Definition set_expires (expires : option Z) (i : InviteRow) : InviteRow :=
  {| in_assessment_id := in_assessment_id i; in_email := in_email i; in_user_id := in_user_id i; in_token := in_token i;
     in_status := in_status i; in_expires_at := expires; in_sent_at := in_sent_at i |}.

Definition new_invite (assessment email token : string) (expires : option Z) (now : Z) : InviteRow :=
  {| in_assessment_id := assessment; in_email := email; in_user_id := None; in_token := token; in_status := "invited";
     in_expires_at := expires; in_sent_at := Some (to_micro now) |}.

(** The insert: an address already invited only gets the new expiry. *)
Definition insert_invite (assessment email token : string) (expires : option Z) (st : Stamp) (db : DB)
  : option ((string * InviteRow) * DB) :=
  match invites_of assessment email db with
  | (id, i) :: _ => Some ((id, set_expires expires i), with_invites (<[id := set_expires expires i]>) db)
  | [] =>
      let id := st_id st 0 in
      let i := new_invite assessment email token expires (st_now st) in
      if bool_decide (assessment_invites db !! id = None) && bool_decide (is_Some (assessments db !! assessment))
         && bool_decide (rows_where (λ _ j, String.eqb (in_token j) token) (assessment_invites db) = [])
      then Some ((id, i), with_invites (<[id := i]>) db) else None
  end.

Definition skip (out : InviteCandidatesResponse) : InviteCandidatesResponse :=
  {| ir_Invites := ir_Invites out; ir_Skipped := int32 (ir_Skipped out + 1) |}.

Definition invited_as (assessment email : string) (row : string * InviteRow) (out : InviteCandidatesResponse) : InviteCandidatesResponse :=
  {| ir_Invites := ir_Invites out ++
       [{| iv_Id := row.1; iv_AssessmentId := assessment; iv_Email := email; iv_UserId := ""; iv_Token := in_token row.2;
           iv_Status := in_status row.2; iv_ExpiresAt := fmtTime (in_expires_at row.2); iv_SentAt := "" |}];
     ir_Skipped := ir_Skipped out |}.

(** The address an entry of the list stands for; [None] is skipped. *)
Definition invitee (seen : list string) (raw : string) : option string :=
  let email := to_lower (trim_space raw) in
  if String.eqb email "" || negb (contains_byte "@"%char email) || bool_decide (email ∈ seen) then None else Some email.

Fixpoint invite_loop {RN : Random} (req : InviteCandidatesRequest) (seen emails : list string) (out : InviteCandidatesResponse)
  : M InviteCandidatesResponse :=
  match emails with
  | [] => ret out
  | raw :: t =>
      match invitee seen raw with
      | None => invite_loop req seen t (skip out)
      | Some email =>
          token <- inviteToken ;;
          row <- statement Pool "insert invite"
            (insert_invite (ic_AssessmentId req) email token (to_micro <$> parseTime (ic_ExpiresAt req))) ;;
          invite_loop req (email :: seen) t (invited_as (ic_AssessmentId req) email row out)
      end
  end.

(** [InviteCandidates] *)
Definition InviteCandidates {RN : Random} (req : InviteCandidatesRequest) : M InviteCandidatesResponse :=
  invite_loop req [] (ic_Emails req) {| ir_Invites := []; ir_Skipped := 0 |}.

(** [ListInvites] *)
Definition ListInvites `{!PgCollation} (assessmentID : string) : M (list Invite) :=
  select Pool "list invites"
    (λ db, map (λ row : string * InviteRow,
              {| iv_Id := row.1; iv_AssessmentId := assessmentID; iv_Email := in_email row.2; iv_UserId := derefStr (in_user_id row.2);
                 iv_Token := in_token row.2; iv_Status := in_status row.2; iv_ExpiresAt := fmtTime (in_expires_at row.2);
                 iv_SentAt := fmtTime (in_sent_at row.2) |})
            (order_by (λ a b : string * InviteRow, text_le (in_email a.2) (in_email b.2))
               (rows_where (λ _ i, String.eqb (in_assessment_id i) assessmentID) (assessment_invites db)))).

(** ** The candidate table *)

Definition status_text (s : AttemptStatus) : string :=
  match s with
  | InProgress => "in_progress" | Submitted => "submitted" | Evaluating => "evaluating"
  | Evaluated => "evaluated" | Disqualified => "disqualified" | Expired => "expired"
  end.
Lemma never_token : never inviteToken.
Proof. intros e n db err n' db' H. unfold inviteToken in H. destruct (randomToken n 24); [done|]. injection H as <- _ _. by intros []. Qed.
#[local] Hint Resolve never_token : manners.
Lemma never_invites req emails : ∀ seen out, never (invite_loop req seen emails out).
Proof. induction emails as [|raw t IH]; intros seen out; cbn [invite_loop]; never_steps. Qed.
Lemma never_invite req : never (InviteCandidates req).
Proof. apply never_invites. Qed.
Lemma never_table req : never (ListAttempts req).
Proof. unfold ListAttempts. never_steps. Qed.
Lemma never_summary id : never (loadSummary id).
Proof. unfold loadSummary. never_steps. Qed.
Lemma never_paper id b : never (attemptQuestions id b).
Proof. unfold attemptQuestions. never_steps. Qed.
Lemma never_recompute q id : never (recompute q id).
Proof. unfold recompute. never_steps. Qed.
#[local] Hint Resolve never_summary never_paper never_recompute : manners.
Lemma never_report id : never (GetAttemptReport id).
Proof. unfold GetAttemptReport, proctorEvents. never_steps. Qed.
Lemma never_grade a q m : never (GradeDescriptive a q m).
Proof. unfold GradeDescriptive. never_steps. Qed.
Lemma never_compute req : never (ComputeShortlist req).
Proof. unfold ComputeShortlist, saveShortlist. never_steps; apply never_mapM; intros; apply never_statement. Qed.
Lemma never_decide s a d t : never (SetCandidateDecision s a d t).
Proof. unfold SetCandidateDecision. never_steps. Qed.
Lemma never_shortlists id : never (ListShortlists id).
Proof. unfold ListShortlists. never_steps. Qed.
Lemma never_shortlist id : never (GetShortlist id).
Proof. unfold GetShortlist. never_steps. Qed.
Lemma never_export t s : never (ExportResults t s).
Proof. unfold ExportResults. never_steps. Qed.
Lemma never_available req : never (ListAvailableAssessments req).
Proof. unfold ListAvailableAssessments, userEmail. never_steps. Qed.
Lemma keeps_record a q s l c : keeps (RecordCodeSubmission a q s l c).
Proof.
  unfold RecordCodeSubmission. respects_steps. unfold record_body. respects_steps. all: keeps_statement.
  - unfold insert_submission in *. destruct (attempt_submissions _ !! _); simplify_eq; [reflexivity|].
    destruct (bool_decide _); simplify_eq. by apply evolves_other.
  - simplify_eq. eapply update_live_evolves; [|eassumption]. done.
Qed.

Lemma keeps_status a u s : keeps (GetAttemptSubmissionStatus a u s).
Proof. unfold GetAttemptSubmissionStatus. respects_steps. Qed.

Lemma penalty_nonneg kind : fleb (S754_zero false) (IntegrityPenalty kind) = true.
Proof.
  unfold IntegrityPenalty. destruct (find _ _) as [[ks p]|] eqn:E; [|by vm_compute].
  apply find_some in E as [E _]. simpl in E. destruct_or!; simplify_eq; by vm_compute.
Qed.

Lemma keeps_proctor req : keeps (RecordProctorEvent req).
Proof.
  unfold RecordProctorEvent. respects_steps. keeps_statement.
  unfold proctor_statement in *. destruct (attempts _ !! _) as [a|] eqn:Ea; [|done].
  destruct (num_param _ _) as [p|] eqn:Ep; [|done]. simplify_eq.
  apply num_param_nonneg in Ep; [|apply penalty_nonneg].
  etrans; [|apply evolves_update_attempt; intros a' Ha'; constructor; try done; simpl].
  - by apply evolves_other.
  - apply can_become_refl.
  - lia.
Qed.

Lemma keeps_result a u : keeps (GetAttemptResult a u).
Proof. unfold GetAttemptResult. respects_steps. Qed.

Lemma keeps_submit a u r : keeps (SubmitAttempt a u r).
Proof. unfold SubmitAttempt. respects_steps. Qed.

Context {GR : GoRand} {GF : GoFormat} (IsUUID : string → bool).

Lemma keeps_build_paper a seed : keeps (buildPaper a seed).
Proof.
  unfold buildPaper. apply respects_bind; [typeclasses eauto| |].
  - generalize (@nil paperQuestion). generalize 0%nat. induction (am_Sections a) as [|s l IH];
      intros k acc; simpl; [apply respects_ret; typeclasses eauto|].
    apply respects_bind; [typeclasses eauto| |].
    + unfold pick_section, drawFromBank. respects_steps.
    + intros [picked k']. destruct (if am_ShuffleQuestions a then _ else _). apply IH.
  - intros [paper k]. unfold assignOptionOrder. respects_steps.
    keeps_statement. simplify_eq. reflexivity.
Qed.

(** A guard that refuses the request. *)
Ltac refuse_step :=
  match goal with
  | |- respects _ (if ?b then _ else _) => destruct b; [apply respects_fail; typeclasses eauto|]
  end.

Lemma keeps_start req : keeps (StartAttempt IsUUID req).
Proof.
  unfold StartAttempt. apply respects_bind; [typeclasses eauto|apply respects_select; typeclasses eauto|].
  intros [id|]; [apply respects_ret; typeclasses eauto|].
  apply respects_bind; [typeclasses eauto| |intros a].
  { unfold GetAssessment, loadSections. respects_steps. }
  refuse_step.
  apply respects_bind; [typeclasses eauto|apply respects_now; typeclasses eauto|intros t].
  refuse_step. refuse_step.
  apply respects_bind; [typeclasses eauto| |intros _].
  { unfold practiceAudienceOK. respects_steps. }
  apply respects_bind; [typeclasses eauto| |intros inv].
  { unfold resolveInvite, userEmail. respects_steps; keeps_statement; simplify_eq; reflexivity. }
  apply respects_bind; [typeclasses eauto|apply respects_select; typeclasses eauto|intros used].
  refuse_step.
  apply respects_bind; [typeclasses eauto|apply respects_seed; typeclasses eauto|intros seed].
  apply respects_bind; [typeclasses eauto|apply keeps_build_paper|intros paper].
  refuse_step.
  apply keeps_transaction. intros e n db x n' db' H.
  apply start_body_inv in H as (max & _ & Hnone & _ & _ & Ha & Hold & Hnew & _).
  constructor.
  - intros id at_ Hat. exists at_. split; [|apply attempt_evolves_refl].
    rewrite Ha, lookup_insert_ne; [done|congruence].
  - intros id q Hq. exists q. split; [by apply Hold|by repeat split].
  - intros id q' Hq' Hn. destruct (Hnew _ _ Hq') as [?|(q & m & _ & _ & ->)]; [congruence|done].
Qed.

▬▬▬

In the listing above, locate the line containing "Lemma never_report id" and the line containing "Lemma never_shortlist id", then transcribe both and every line between them verbatim.

Lemma never_report id : never (GetAttemptReport id).
Proof. unfold GetAttemptReport, proctorEvents. never_steps. Qed.
Lemma never_grade a q m : never (GradeDescriptive a q m).
Proof. unfold GradeDescriptive. never_steps. Qed.
Lemma never_compute req : never (ComputeShortlist req).
Proof. unfold ComputeShortlist, saveShortlist. never_steps; apply never_mapM; intros; apply never_statement. Qed.
Lemma never_decide s a d t : never (SetCandidateDecision s a d t).
Proof. unfold SetCandidateDecision. never_steps. Qed.
Lemma never_shortlists id : never (ListShortlists id).
Proof. unfold ListShortlists. never_steps. Qed.
Lemma never_shortlist id : never (GetShortlist id).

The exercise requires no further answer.